WHAT IS EXPECTED. Search the listing below for the line containing "followed by the phase encoder. *)". From there through the line containing "let phase_part := token_id / 2 ^ (n - 1) in", transcribe every line exactly, both ends included.

┌──

Lemma amplitude_encoding_gate_sequence_witness :
  QuantumTokenProcessor._amplitude_encoding 5
    (mkProc 3 (mkSim 3 (mkCircuit 3 3 [])))
  = (inr tt,
     mkProc 3 (mkSim 3 (mkCircuit 3 3
       [RYGate (IZR (5 mod 2 ^ 3) / IZR (2 ^ 3) * PI)%R 0;
        CXGate 0 1; CXGate 1 2]))).
Proof.
  assert (Hwf : proc_wf (mkProc 3 (mkSim 3 (mkCircuit 3 3 []))))
    by (by repeat split).
  assert (Hn : 1 <= n_qubits (mkProc 3 (mkSim 3 (mkCircuit 3 3 []))))
    by (simpl; lia).
  exact (proj1 (amplitude_encoding_gate_sequence _ 5 Hwf Hn)).
Defined.

Lemma hybrid_encoding_appends p token_id :
  proc_wf p -> 1 <= n_qubits p ->
  QuantumTokenProcessor._hybrid_encoding token_id p
  = (inr tt,
     extend_proc
       (spec_amplitude_gates (n_qubits p) (token_id mod 2 ^ (n_qubits p - 1)) ++
        spec_phase_gates (n_qubits p) (token_id / 2 ^ (n_qubits p - 1))) p).
Proof.
  intros Hwf Hn. unfold QuantumTokenProcessor._hybrid_encoding.
  unfold bind at 1, ret_self at 1. unfold bind.
  rewrite amplitude_encoding_appends by done.
  rewrite phase_encoding_appends by (by apply proc_wf_extend || done).
  by rewrite extend_proc_app.
Qed.

(** C4: for every integer token and every processor with [n >= 1] qubits,
    the hybrid encoding builds, on the one shared circuit, the gates of the
    amplitude encoding of [token mod 2^(n-1)] followed by the gates of the
    phase encoding of [token div 2^(n-1)] (Hadamard on every qubit,
    RotationZ on qubit 0 with angle [((part mod 2^n) / 2^n) * 2 pi], then
    ControlledX(i, i+1) for [i = 0 .. n-2]); it is the amplitude encoder
    followed by the phase encoder. *)
Theorem hybrid_encoding_is_amplitude_then_phase
    (p : QuantumTokenProcessor) (token_id : Z) :
  proc_wf p -> 1 <= n_qubits p ->
  let n := n_qubits p in
  let amplitude_part := token_id mod 2 ^ (n - 1) in
  let phase_part := token_id / 2 ^ (n - 1) in
  QuantumTokenProcessor._hybrid_encoding token_id p
    = (inr tt, extend_proc (spec_amplitude_gates n amplitude_part ++
                            spec_phase_gates n phase_part) p) /\
  QuantumTokenProcessor._hybrid_encoding token_id p
    = (QuantumTokenProcessor._amplitude_encoding amplitude_part ;;;
       QuantumTokenProcessor._phase_encoding phase_part) p.
Proof.
  intros Hwf Hn n amplitude_part phase_part. split; [| done].
  by apply hybrid_encoding_appends.
Qed.

Lemma hybrid_encoding_is_amplitude_then_phase_witness :
  QuantumTokenProcessor._hybrid_encoding 6
    (mkProc 2 (mkSim 2 (mkCircuit 2 2 [])))
  = (inr tt,
     mkProc 2 (mkSim 2 (mkCircuit 2 2
       [RYGate (IZR ((6 mod 2 ^ (2 - 1)) mod 2 ^ 2) / IZR (2 ^ 2) * PI)%R 0;
        CXGate 0 1;
        HGate 0; HGate 1;
        RZGate (IZR ((6 / 2 ^ (2 - 1)) mod 2 ^ 2) / IZR (2 ^ 2) * (2 * PI))%R 0;
        CXGate 0 1]))).
Proof.
  assert (Hwf : proc_wf (mkProc 2 (mkSim 2 (mkCircuit 2 2 []))))
    by (by repeat split).
  assert (Hn : 1 <= n_qubits (mkProc 2 (mkSim 2 (mkCircuit 2 2 []))))
    by (simpl; lia).
  exact (proj1 (hybrid_encoding_is_amplitude_then_phase _ 6 Hwf Hn)).
Defined.

(** *** Tallying shots *)

Lemma total_empty : Aer.total ∅ = 0.
Proof. unfold Aer.total. by rewrite map_fold_empty. Qed.

Lemma total_tally key (counts : gmap string Z) :
  Aer.total (Aer.tally key counts) = Aer.total counts + 1.
Proof.
  unfold Aer.total, Aer.tally.
  destruct (counts !! key) as [v|] eqn:Hk; simpl.
  - rewrite <- insert_delete_eq.
    rewrite map_fold_insert_L; [| intros; lia | by rewrite lookup_delete_eq].
    rewrite (map_fold_delete_L _ _ key v counts); [lia | intros; lia | done].
  - rewrite map_fold_insert_L; [lia | intros; lia | done].
Qed.

Lemma tally_positive key (counts : gmap string Z) :
  map_Forall (fun _ v => 0 < v) counts ->
  map_Forall (fun _ v => 0 < v) (Aer.tally key counts).
Proof.
  intros Hpos. unfold Aer.tally. apply map_Forall_insert_2; [| done].
  destruct (counts !! key) as [v|] eqn:Hk; simpl; [| lia].
  specialize (Hpos key v Hk). simpl in Hpos. lia.
Qed.

Section Tally.
Variable key_of : nat -> string.

Lemma tally_all_total l acc :
  Aer.total (tally_all key_of l acc) = Aer.total acc + Z.of_nat (length l).
Proof.
  revert acc. induction l as [|s l IH]; intros acc; simpl; [lia |].
  unfold tally_all in *. rewrite IH, total_tally. lia.
Qed.

Lemma tally_all_positive l acc :
  map_Forall (fun _ v => 0 < v) acc ->
  map_Forall (fun _ v => 0 < v) (tally_all key_of l acc).
Proof.
  revert acc. induction l as [|s l IH]; intros acc Hacc; simpl; [done |].
  apply IH. by apply tally_positive.
Qed.

Lemma tally_all_keys l acc key :
  is_Some (tally_all key_of l acc !! key) ->
  is_Some (acc !! key) \/ exists s, In s l /\ key = key_of s.
Proof.
  revert acc. induction l as [|s l IH]; intros acc; simpl; [by left |].
  intros Hk. destruct (IH _ Hk) as [Hacc | (s' & Hs' & ->)].
  - unfold Aer.tally in Hacc. destruct (decide (key_of s = key)) as [<-|Hne].
    + right. exists s. by split; [left |].
    + rewrite lookup_insert_ne in Hacc by done. by left.
  - right. exists s'. by split; [right |].
Qed.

└──

SOLUTION TO THIS TASK.
    followed by the phase encoder. *)
Theorem hybrid_encoding_is_amplitude_then_phase
    (p : QuantumTokenProcessor) (token_id : Z) :
  proc_wf p -> 1 <= n_qubits p ->
  let n := n_qubits p in
  let amplitude_part := token_id mod 2 ^ (n - 1) in
  let phase_part := token_id / 2 ^ (n - 1) in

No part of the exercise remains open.